Haber Giriş Tarihi: 10.12.2024 20:27
Haber Güncellenme Tarihi: 10.12.2024 20:34
Kaynak:
Haber Merkezi
https://www.qha.com.tr/
10 Aralık tarihi, tüm dünyada İnsan Hakları Günü olarak kabul ediliyor. Rusya tarafından işgal edilen Kırım, 2014 yılından bu yana sistematik insan hakları ihlallerinin yaşandığı bir bölge haline geldi. Rusya 24 Şubat 2022’te Ukrayna’ya karşı geniş çaplı işgal saldırısını başlatınca Kırım Yarımadası’ndaki insan hakları durumu daha da kötüleşti; baskı, zulüm ve işkenceler benzeri görülmemiş bir boyuta ulaştı.

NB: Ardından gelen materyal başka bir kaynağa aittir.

(* ===== verification/Scheduler.v ===== *)
(** * The cooperative thread table (kernel/src/scheduler.rs)

    A fixed number of thread slots, the thread that runs and the round-robin
    cursor.  [COUNT] is [BOOTSTRAP_USER_THREAD_COUNT], which is 64 or 32
    depending on the build; the theorems hold for every count up to 255.
    Thread numbers ([u8]) are [nat]; [NO_THREAD] is 255. *)

From stdpp Require Import prelude.
From S2P Require Import Prelude.

Local Open Scope nagi_scope.

Definition BLOCKED : nat := 0.
Definition RUNNABLE : nat := 1.
Definition RUNNING : nat := 2.
Definition DONE : nat := 3.

Definition wake_transition (state : nat) : option nat :=
  if decide (state = BLOCKED) then Some RUNNABLE else None.

Definition scheduler_dispatch_counts_are_fair (task_zero task_one : N) : bool :=
  bool_decide (0 < task_zero)%N && bool_decide (0 < task_one)%N
  && bool_decide (N.max task_zero task_one - N.min task_zero task_one <= 1)%N.

Definition M3_TASK_FRAME_WORDS : nat := 20.
Definition FRAME_ARG_CPU : nat := 9.
Definition FRAME_ARG_TASK : nat := 10.
Definition FRAME_RIP : nat := 15.
Definition FRAME_CS : nat := 16.
Definition FRAME_RFLAGS : nat := 17.
Definition FRAME_RSP : nat := 18.
Definition FRAME_SS : nat := 19.

Definition m3_initial_task_frame (cpu task entry code_selector stack_selector stack_top : N)
  : Exec (list N) :=
  let frame := replicate M3_TASK_FRAME_WORDS 0%N in
  let! frame := store frame FRAME_ARG_CPU cpu in
  let! frame := store frame FRAME_ARG_TASK task in
  let! frame := store frame FRAME_RIP entry in
  let! frame := store frame FRAME_CS code_selector in
  let! frame := store frame FRAME_RFLAGS 0x202%N in
  let! frame := store frame FRAME_RSP stack_top in
  store frame FRAME_SS stack_selector.

Definition NO_THREAD : nat := 255.
Definition INIT_PROCESS_ID : N := 1.

Module UserThreadState.
Inductive t :=
| Empty
| Runnable
| Running
| Sleeping (wake_at : N)
| ChannelBlocked
| JoinBlocked (target : nat)
| Zombie (exit_code : N).

#[global] Instance eq_dec : EqDecision t.
Proof. solve_decision. Defined.
End UserThreadState.

Module ThreadSlot.
Record t := mk {
  state : UserThreadState.t;
  joiner : nat;
  detached : bool;
  owner : N
}.

Definition EMPTY : t := mk UserThreadState.Empty NO_THREAD false INIT_PROCESS_ID.

Definition set_state (self : t) (s : UserThreadState.t) : t :=
  mk s (joiner self) (detached self) (owner self).

Definition set_joiner (self : t) (j : nat) : t :=
  mk (state self) j (detached self) (owner self).

Definition set_detached (self : t) : t := mk (state self) (joiner self) true (owner self).
End ThreadSlot.

Module JoinOutcome.
Inductive t := Completed (code : N) | Blocked | Invalid.
End JoinOutcome.

Module ExitOutcome.
Record t := mk { next_thread : option nat; woken_joiner : option (nat * N) }.
End ExitOutcome.

Module BootstrapUserThreads.
Record t := mk { slots : list ThreadSlot.t; current : nat; cursor : nat }.

Section table.
Context (COUNT : nat).

Definition new : t :=
  mk (<[0 := ThreadSlot.set_state ThreadSlot.EMPTY UserThreadState.Running]>
        (replicate COUNT ThreadSlot.EMPTY)) 0 0.

Definition set_slots (self : t) (ss : list ThreadSlot.t) : t := mk ss (current self) (cursor self).

(** [self.slots[i] = slot] *)
Definition put (self : t) (i : nat) (slot : ThreadSlot.t) : Exec t :=
  let! ss := store (slots self) i slot in Ret (set_slots self ss).

Definition state (self : t) (thread : nat) : option UserThreadState.t :=
  ThreadSlot.state <$> slots self !! thread.

Definition owner (self : t) (thread : nat) : option N :=
  match slots self !! thread with
  | None => None
  | Some slot => if decide (ThreadSlot.state slot <> UserThreadState.Empty)
                 then Some (ThreadSlot.owner slot) else None
  end.

Definition current_owner (self : t) : Exec N :=
  let! slot := index (slots self) (current self) in Ret (ThreadSlot.owner slot).

(** The slots a search may take, in its order: [self.slots[id].state == wanted]. *)
Fixpoint find_state (self : t) (wanted : UserThreadState.t) (ids : list nat) : Exec (option nat) :=
  match ids with
  | [] => Ret None
  | id :: ids =>
      let! slot := index (slots self) id in
      if decide (ThreadSlot.state slot = wanted) then Ret (Some id)
      else find_state self wanted ids
  end.

Definition allocate_for_process (self : t) (owner : N) : Exec (option nat * t) :=
  let! found := find_state self UserThreadState.Empty (seq 1 (COUNT - 1)) in
  match found with
  | None => Ret (None, self)
  | Some id =>
      let! self := put self id (ThreadSlot.mk UserThreadState.Runnable
                                  (ThreadSlot.joiner ThreadSlot.EMPTY)
                                  (ThreadSlot.detached ThreadSlot.EMPTY) owner) in
      Ret (Some (id mod 256), self)
  end.

Definition allocate (self : t) : Exec (option nat * t) :=
  let! owner := current_owner self in allocate_for_process self owner.

Definition wake_slot (now : N) (slot : ThreadSlot.t) : ThreadSlot.t :=
  match ThreadSlot.state slot with
  | UserThreadState.Sleeping wake_at =>
      if decide (wake_at <= now)%N then ThreadSlot.set_state slot UserThreadState.Runnable else slot
  | _ => slot
  end.

Definition wake_expired (self : t) (now : N) : t := set_slots self (wake_slot now <$> slots self).

(** [self.slots[id].state = Running; self.current = id; self.cursor = id] *)
Definition dispatch (self : t) (id : nat) : Exec t :=
  let! slot := index (slots self) id in
  let! self := put self id (ThreadSlot.set_state slot UserThreadState.Running) in
  Ret (mk (slots self) (id mod 256) (id mod 256)).

Definition select_round_robin (self : t) : Exec (option nat * t) :=
  let! found := find_state self UserThreadState.Runnable
                  ((fun offset => (cursor self + offset) mod COUNT) <$> seq 1 COUNT) in
  match found with
  | None => Ret (None, self)
  | Some id => let! self := dispatch self id in Ret (Some (id mod 256), self)
  end.

Definition select_runnable_prefer (self : t) (now : N) (preferred : option nat)
  : Exec (option nat * t) :=
  let self := wake_expired self now in
  match preferred with
  | Some thread =>
      match slots self !! thread with
      | None => Ret (None, self)
      | Some slot =>
          if decide (ThreadSlot.state slot = UserThreadState.Runnable)
          then let! self := dispatch self thread in Ret (Some thread, self)
          else select_round_robin self
      end
  | None => select_round_robin self
  end.

Definition select_runnable (self : t) (now : N) : Exec (option nat * t) :=
  select_runnable_prefer self now None.

(** [slot.state != Empty && slot.owner == owner] *)
Definition owned_by (owner : N) (slot : ThreadSlot.t) : Prop :=
  ThreadSlot.state slot <> UserThreadState.Empty /\ ThreadSlot.owner slot = owner.

#[global] Instance owned_by_dec owner slot : Decision (owned_by owner slot).
Proof. unfold owned_by. apply _. Defined.

Definition exit_process (self : t) (owner : N) (now : N) : Exec (option (option nat) * t) :=
  if decide (owner = INIT_PROCESS_ID) then Ret (None, self)
  else
    let removed := bool_decide (Exists (owned_by owner) (slots self)) in
    let self :=
      set_slots self ((fun slot => if decide (owned_by owner slot) then ThreadSlot.EMPTY else slot)
                        <$> slots self) in
    if negb removed then Ret (None, self)
    else
      let! slot := index (slots self) (current self) in
      if decide (ThreadSlot.state slot = UserThreadState.Empty)
      then let! (next, self) := select_runnable self now in Ret (Some next, self)
      else Ret (Some (Some (current self)), self).

Definition discard_unstarted (self : t) (thread : nat) : bool * t :=
  match slots self !! thread with
  | None => (false, self)
  | Some slot =>
      if decide (ThreadSlot.state slot <> UserThreadState.Runnable
                 \/ ThreadSlot.joiner slot <> NO_THREAD)
      then (false, self)
      else (true, set_slots self (<[thread := ThreadSlot.EMPTY]> (slots self)))
  end.

(** The shape of [yield_current] and [sleep_current]: leave the running state
    and select another thread. *)
Definition leave_running (self : t) (s : UserThreadState.t) (now : N) : Exec (option nat * t) :=
  let! slot := index (slots self) (current self) in
  if decide (ThreadSlot.state slot <> UserThreadState.Running) then Ret (None, self)
  else
    let! self := put self (current self) (ThreadSlot.set_state slot s) in
    select_runnable self now.

Definition yield_current (self : t) (now : N) : Exec (option nat * t) :=
  leave_running self UserThreadState.Runnable now.

Definition sleep_current (self : t) (wake_at now : N) : Exec (option nat * t) :=
  leave_running self (UserThreadState.Sleeping wake_at) now.

Definition block_current_on_channel (self : t) : Exec (bool * t) :=
  let! slot := index (slots self) (current self) in
  if decide (ThreadSlot.state slot <> UserThreadState.Running) then Ret (false, self)
  else
    let! self := put self (current self)
                   (ThreadSlot.set_state slot UserThreadState.ChannelBlocked) in
    Ret (true, self).

Definition wake_channel_waiter (self : t) (thread : nat) : bool * t :=
  match slots self !! thread with
  | None => (false, self)
  | Some slot =>
      if decide (ThreadSlot.state slot <> UserThreadState.ChannelBlocked) then (false, self)
      else (true, set_slots self (<[thread := ThreadSlot.set_state slot UserThreadState.Runnable]>
                                    (slots self)))
  end.

Definition abort_current_channel_wait (self : t) : Exec (bool * t) :=
  let! slot := index (slots self) (current self) in
  if decide (ThreadSlot.state slot <> UserThreadState.ChannelBlocked) then Ret (false, self)
  else
    let! self := put self (current self) (ThreadSlot.set_state slot UserThreadState.Running) in
    Ret (true, self).

Definition join_current (self : t) (target : nat) (now : N) : Exec (JoinOutcome.t * t) :=
  let caller := current self in
  if decide (target = 0 \/ target = caller \/ COUNT <= target) then Ret (JoinOutcome.Invalid, self)
  else
    let! target_slot := index (slots self) target in
    let! caller_slot := index (slots self) caller in
    if decide (ThreadSlot.owner target_slot <> ThreadSlot.owner caller_slot)
    then Ret (JoinOutcome.Invalid, self)
    else
      let taken := ThreadSlot.detached target_slot
                   || bool_decide (ThreadSlot.joiner target_slot <> NO_THREAD) in
      match ThreadSlot.state target_slot with
      | UserThreadState.Empty => Ret (JoinOutcome.Invalid, self)
      | UserThreadState.Zombie exit_code =>
          if taken then Ret (JoinOutcome.Invalid, self)
          else
            let! self := put self target ThreadSlot.EMPTY in
            Ret (JoinOutcome.Completed exit_code, self)
      | _ =>
          if taken then Ret (JoinOutcome.Invalid, self)
          else if decide (ThreadSlot.state caller_slot <> UserThreadState.Running)
          then Ret (JoinOutcome.Invalid, self)
          else
            let! self := put self target (ThreadSlot.set_joiner target_slot caller) in
            let! caller_slot := index (slots self) caller in
            let! self := put self caller
                           (ThreadSlot.set_state caller_slot (UserThreadState.JoinBlocked target)) in
            let! (_, self) := select_runnable self now in
            Ret (JoinOutcome.Blocked, self)
      end.

Definition abort_blocked_join (self : t) : Exec (option nat * t) :=
  let! slot := index (slots self) (current self) in
  match ThreadSlot.state slot with
  | UserThreadState.JoinBlocked target =>
      let! target_slot := index (slots self) target in
      let! self := (if decide (ThreadSlot.joiner target_slot = current self)
                    then put self target (ThreadSlot.set_joiner target_slot NO_THREAD)
                    else Ret self) in
      let! slot := index (slots self) (current self) in
      let! self := put self (current self) (ThreadSlot.set_state slot UserThreadState.Running) in
      Ret (Some (current self), self)
  | _ => Ret (None, self)
  end.

Definition detach (self : t) (target : nat) : Exec (bool * t) :=
  if decide (target = 0 \/ COUNT <= target) then Ret (false, self)
  else
    let! caller_owner := current_owner self in
    let! slot := index (slots self) target in
    if decide (ThreadSlot.state slot = UserThreadState.Empty
               \/ ThreadSlot.joiner slot <> NO_THREAD
               \/ ThreadSlot.owner slot <> caller_owner)
    then Ret (false, self)
    else
      let! self := put self target
                     (match ThreadSlot.state slot with
                      | UserThreadState.Zombie _ => ThreadSlot.EMPTY
                      | _ => ThreadSlot.set_detached slot
                      end) in
      Ret (true, self).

Kırım Haber Ajansına (QHA) konuşan Kırım İnsan Hakları Grubu Koordinatörü Olga Skrıpnık, neredeyse 11 yıldır Rus işgali altında bulunan Kırım’daki insan hakları durumunu değerlendirdi.

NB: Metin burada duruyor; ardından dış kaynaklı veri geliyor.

(* ===== verification/BootContract.v ===== *)
(** * The boot contract (crates/nagi-bootinfo/src/lib.rs)

    What the loader hands to the kernel: the boot information and its
    validation, the one-shot readiness and staging records with their checksum,
    and the conversion of the firmware clock. The firmware's memory map is read
    through a parameter [read], the descriptor at an address. *)

From stdpp Require Import prelude.
From S2P Require Import Prelude.

Local Open Scope N_scope.
Local Open Scope nagi_scope.

Definition BOOT_INFO_MAGIC : N := 0x4E414749424F4F54.
Definition BOOT_INFO_VERSION : N := 5.
Definition REALTIME_UNAVAILABLE_NS : N := U64_MAX.
Definition BOOT_READY_RECORD_SIZE : nat := 20.
Definition BOOT_STAGE_RECORD_SIZE : nat := 20.
Definition BOOT_CONTROL_UPDATE_STAGEABLE : N := 1.
Definition EFI_RUNTIME_SERVICES_CODE : N := 5.
Definition EFI_MEMORY_RUNTIME : N := 0x8000000000000000.
Definition DESCRIPTOR_PAGE_SIZE : N := 4096.
Definition MAX_MEMORY_MAP_DESCRIPTORS : N := 4096.

(** ** The firmware clock *)

Module FirmwareDateTime.
Record t := mk {
  year : N;
  month : N;
  day : N;
  hour : N;
  minute : N;
  second : N;
  nanosecond : N;
  time_zone : option Z;
  daylight_flags : N
}.
End FirmwareDateTime.

Definition is_leap_year (year : N) : bool :=
  bool_decide (year mod 4 = 0)
  && (bool_decide (year mod 100 <> 0) || bool_decide (year mod 400 = 0)).

Definition days_before_year (year : N) : N :=
  let year := year - 1 in
  let epoch_year := 1969 in
  year * 365 + year / 4 - year / 100 + year / 400
  - (epoch_year * 365 + epoch_year / 4 - epoch_year / 100 + epoch_year / 400).

Definition common_year_days : list N := [0; 31; 59; 90; 120; 151; 181; 212; 243; 273; 304; 334].

(** [month - 1] is in range after the caller's checks. *)
Definition days_before_month (year month : N) : N :=
  nth (N.to_nat (month - 1)) common_year_days 0
  + (if bool_decide (2 < month) && is_leap_year year then 1 else 0).

Definition month_days (year month : N) : option N :=
  if decide (month ∈ [1; 3; 5; 7; 8; 10; 12]) then Some 31
  else if decide (month ∈ [4; 6; 9; 11]) then Some 30
  else if decide (month = 2) then Some (if is_leap_year year then 29 else 28)
  else None.

Definition I64_MAX : N := 9223372036854775807.

(** [i64::try_from(seconds)] and [checked_sub]: the subtrahend is a 16-bit
    number of minutes times 60, so the difference is at least [i64::MIN]. *)
Definition utc_seconds (seconds : N) (offset_seconds : Z) : option N :=
  if decide (seconds <= I64_MAX) then
    let utc := (Z.of_N seconds - offset_seconds)%Z in
    if decide (utc <= Z.of_N I64_MAX)%Z then
      if decide (0 <= utc)%Z then Some (Z.to_N utc) else None
    else None
  else None.

Definition firmware_time_to_unix_ns (time : FirmwareDateTime.t) : N :=
  let 'FirmwareDateTime.mk year month day hour minute second nanosecond time_zone daylight_flags :=
    time in
  if bool_decide (~ (1970 <= year /\ year <= 9999)
             \/ ~ (1 <= month /\ month <= 12)
             \/ 23 < hour \/ 59 < minute \/ 59 < second \/ 999999999 < nanosecond
             \/ daylight_flags <> 0)
     || match time_zone with
        | Some offset => bool_decide (~ (-1440 <= offset /\ offset <= 1440)%Z)
        | None => false
        end
  then REALTIME_UNAVAILABLE_NS
  else
    match month_days year month with
    | None => REALTIME_UNAVAILABLE_NS
    | Some month_days =>
        if decide (day = 0 \/ month_days < day) then REALTIME_UNAVAILABLE_NS
        else
          let days := days_before_year year + days_before_month year month + (day - 1) in
          let seconds := days * 86400 + hour * 3600 + minute * 60 + second in
          let offset_seconds := (default 0 time_zone * 60)%Z in
          match utc_seconds seconds offset_seconds with
          | None => REALTIME_UNAVAILABLE_NS
          | Some seconds =>
              match u64_checked_mul seconds 1000000000 with
              | None => REALTIME_UNAVAILABLE_NS
              | Some nanoseconds =>
                  default REALTIME_UNAVAILABLE_NS (u64_checked_add nanoseconds nanosecond)
              end
          end
    end.

(** ** What the loader passes on *)

Module MemoryMapInfo.
Record t := mk { address : N; entry_count : N; entry_size : N; entry_version : N }.
End MemoryMapInfo.

Module MemoryMapEntry.
Record t := mk {
  memory_type : N;
  physical_start : N;
  virtual_start : N;
  page_count : N;
  attributes : N
}.
Definition SIZE : N := 40.
End MemoryMapEntry.

Module FramebufferInfo.
Record t := mk {
  address : N;
  byte_size : N;
  width : N;
  height : N;
  pixels_per_scanline : N;
  pixel_format : N
}.
End FramebufferInfo.

Module InitImageInfo.
Record t := mk { address : N; size : N }.
End InitImageInfo.

Module BootControlInfo.
Record t := mk {
  set_variable_address : N;
  journal_generation : N;
  slot : N;
  attempt : N;
  flags : N;
  reserved : list N
}.

Definition is_empty (self : t) : bool :=
  bool_decide (set_variable_address self = 0)
  && bool_decide (journal_generation self = 0)
  && bool_decide (slot self = 0)
  && bool_decide (attempt self = 0)
  && bool_decide (flags self = 0)
  && bool_decide (reserved self = replicate 5 0).

Definition is_trial (self : t) : bool :=
  bool_decide (set_variable_address self <> 0)
  && bool_decide (journal_generation self <> 0)
  && bool_decide (slot self <= 1)
  && bool_decide (1 <= attempt self)
  && bool_decide (attempt self <= 3)
  && bool_decide (flags self = 0)
  && bool_decide (reserved self = replicate 5 0).

Definition is_update_stageable (self : t) : bool :=
  bool_decide (set_variable_address self <> 0)
  && bool_decide (slot self <= 1)
  && bool_decide (attempt self = 0)
  && bool_decide (flags self = BOOT_CONTROL_UPDATE_STAGEABLE)
  && bool_decide (reserved self = replicate 5 0).

Definition is_valid (self : t) : bool := is_empty self || is_trial self || is_update_stageable self.
End BootControlInfo.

2022'DEN SONRA BASKILAR ARTTI VE İŞKENCELER YAYGINLAŞTI
Araştırmacı Olga Skrıpnık, “Dinamik değişmedi; Kırım'da insan hakları durumu sürekli kötüleşiyor. Rusya, bir saldırgan olarak insan haklarını sistematik olarak ihlal ediyor. 2022 yılından itibaren, siyasi güdümlü ceza davalarının sayısındaki keskin artışa, işkence vakalarının ise işgalci güçler için bir norm haline gelmesine tanık oluyoruz. İnsanlar, özellikle sözde 'devlete ihanet' veya casuslukla ilgili davalarda, fiziksel ve psikolojik baskı altında itiraflar yapmaya zorlanıyorlar" değerlendirmesini yaptı.
Kırım’da yaklaşık 110’u Kırım Tatarı olmak üzere en az 220 Ukrayna vatandaşının düzmece siyasi davalar çerçevesinde Rusya tarafından alıkonulduğunu belirten insan hakları savunucusu, “Sistem, herhangi bir farklı düşünceyi bastırmak için çalışıyor. Çoğu durumda, itirafları zorla almak için işkence kullanılıyor" şeklinde konuştu.

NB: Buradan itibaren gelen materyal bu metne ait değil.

Lemma built_range_ok e r : range_of e r -> range_ok r.
Proof.
  intros (_&Ha&Hb&->). unfold entry_end in *. split; simpl; try done; [|lia].
  unfold PAGE_SIZE in *. div_lia.
Qed.

Lemma built_not_outstanding n self p :
  built read_entry entry_size n self -> ~ outstanding self p.
Proof.
  intros [_ _ _ _ (ks&_&_&Hall)] (_&He&_).
  apply Exists_exists in He as (r&[i Hi]%list_elem_of_lookup&[Hs Hn]).
  destruct (Forall2_lookup_r _ _ _ _ _ Hall Hi) as (j&_&_&_&_&->). simpl in *. lia.
Qed.

Lemma built_wf n self :
  built read_entry entry_size n self -> entries_apart read_entry entry_size -> allocator_wf self.
Proof.
  intros Hb Hap. assert (Hout := built_not_outstanding n self).
  destruct Hb as [Hl Hc Hf Hfc (ks&Hnd&Hlt&Hall)].
  assert (Hfree : free_list self = []) by (unfold free_list; by rewrite Hfc).
  split; rewrite ?Hfree, ?Hfc, ?Hf; try done; [lia| | |constructor].
  - apply Forall_lookup. intros i r Hi.
    destruct (Forall2_lookup_r _ _ _ _ _ Hall Hi) as (j&_&Hr). by eapply built_range_ok.
  - intros i j r1 r2 Hi Hj Hne.
    destruct (Forall2_lookup_r _ _ _ _ _ Hall Hi) as (k1&Hk1&Hc1&_&_&->).
    destruct (Forall2_lookup_r _ _ _ _ _ Hall Hj) as (k2&Hk2&Hc2&_&_&->).
    apply (Hap k1 k2); [|done|done]. intros ->. by eapply Hne, NoDup_lookup.
Qed.

End boot.

(** The entries of the boot information's memory map, by offset. *)
Lemma from_boot_info_built read info self :
  PageAllocator.from_boot_info read info = Ret (Ok self) ->
  built (map_entries read info) (MemoryMapInfo.entry_size (BootInfo.memory_map info))
    (N.to_nat (MemoryMapInfo.entry_count (BootInfo.memory_map info))) self.
Proof.
  unfold PageAllocator.from_boot_info. destruct (BootInfo.validate info); [|done].
  case_match; [done|].
  match goal with |- context [PageAllocator.add_entries ?f ?size _ (seq 0 ?n)] =>
    destruct (add_entries_built f size n 0 PageAllocator.empty (built_empty f size))
      as (r&->&Hok) end.
  simpl. destruct r as [self'|e]; [|done].
  destruct (decide (PageAllocator.range_count self' = 0)%nat); [done|].
  intros [= ->]. by apply Hok.
Qed.

(** C19: on a memory map whose usable entries do not overlap, any sequence of
    page allocations and frees runs without a panic, no page is ever held twice,
    and the pages held are exactly those the allocator counts as outstanding. *)
Theorem pages_never_shared read info self os :
  PageAllocator.from_boot_info read info = Ret (Ok self) ->
  entries_apart (map_entries read info) (MemoryMapInfo.entry_size (BootInfo.memory_map info)) ->
  exists self' owned, PageOps.run_ops self [] os = Ret (self', owned)
    /\ NoDup owned /\ (forall p, p ∈ owned <-> outstanding self' p)
    /\ (forall p, p ∈ owned -> managed self p).
Proof.
  intros Hb Hap. apply from_boot_info_built in Hb as Hbuilt.
  assert (Hwf := built_wf _ _ _ _ Hbuilt Hap).
  destruct (run_ops_owns os self []) as (self'&owned&->&Hwf'&[Hnd Hiff]&Hm); [done| |].
  { split; [constructor|]. intros p. split; [by intros ?%not_elem_of_nil|].
    by intros ?%(built_not_outstanding _ _ _ _ _ Hbuilt). }
  eexists _, _. split; [done|]. split; [done|]. split; [done|].
  intros p (Hp&(r&Hr&[Hs Hn])%Exists_exists&_)%Hiff. apply Hm. split; [done|].
  apply Exists_exists. exists r. split; [done|]. split; [done|].
  eapply N.lt_le_trans; [exact Hn|].
  apply (next_end _ (proj1 (Forall_forall _ _) (ranges_ok _ Hwf') _ Hr)).
Qed.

Kırım'da son yılların en endişe verici eğilimlerinden birinin kadınlara yönelik baskılar olduğunu aktaran Skrıpnık, “Kadınlara karşı açılan ceza davalarının sayısında bir artış gözlemliyoruz. Örneğin, Galına Dovgopolova 'devlete ihanet' suçundan mahkûm edildi, İrina Danılovıç ise sözde silah bulundurma suçlamasıyla düzmece bir dava çerçevesinde tutuklandı. Bunlar, Rusya yönetiminin baskı makinesini kadınlara karş nasıl kullandığının sadece birkaç örneğidir" dedi.
Kısa zaman önceki baskıları hatırlatan Skrıpnık, ağustos ayından ekim ayının başına kadar Akyar’da (Sivastopol) 3 kadının alıkonulduğunu aktararak, “Bu kadınların hepsi, Kırım’ın işgaline karşı çıkan aktivistlerdi. İşgalciler onlara karşı düzmece davalar açtı. Bu davalara Rusya Federal Güvenlik Servisi (FSB) bakıyor.” ifadelerini kullandı.
YURTTAŞ GAZETECİLER VE DİN ADAMLARI İŞGALCİLERİN HEDEFİNDE
İşgal yönetiminin bir başka hedefinin yurttaş gazeteciler olduğunu belirten insan hakları aktivisti, “En az 18 yurttaş gazeteci halihazırda Rusya tarafından düzmece davalar çerçevesinde alıkonuluyor. Bunların çoğunu, işgal güçlerinin gerçekleştirdiği yasa dışı baskın, aramalar ve insan kaçırmaları dünyaya duyuran Kırım Tatarlarıdır” değerlendirmesini yaptı.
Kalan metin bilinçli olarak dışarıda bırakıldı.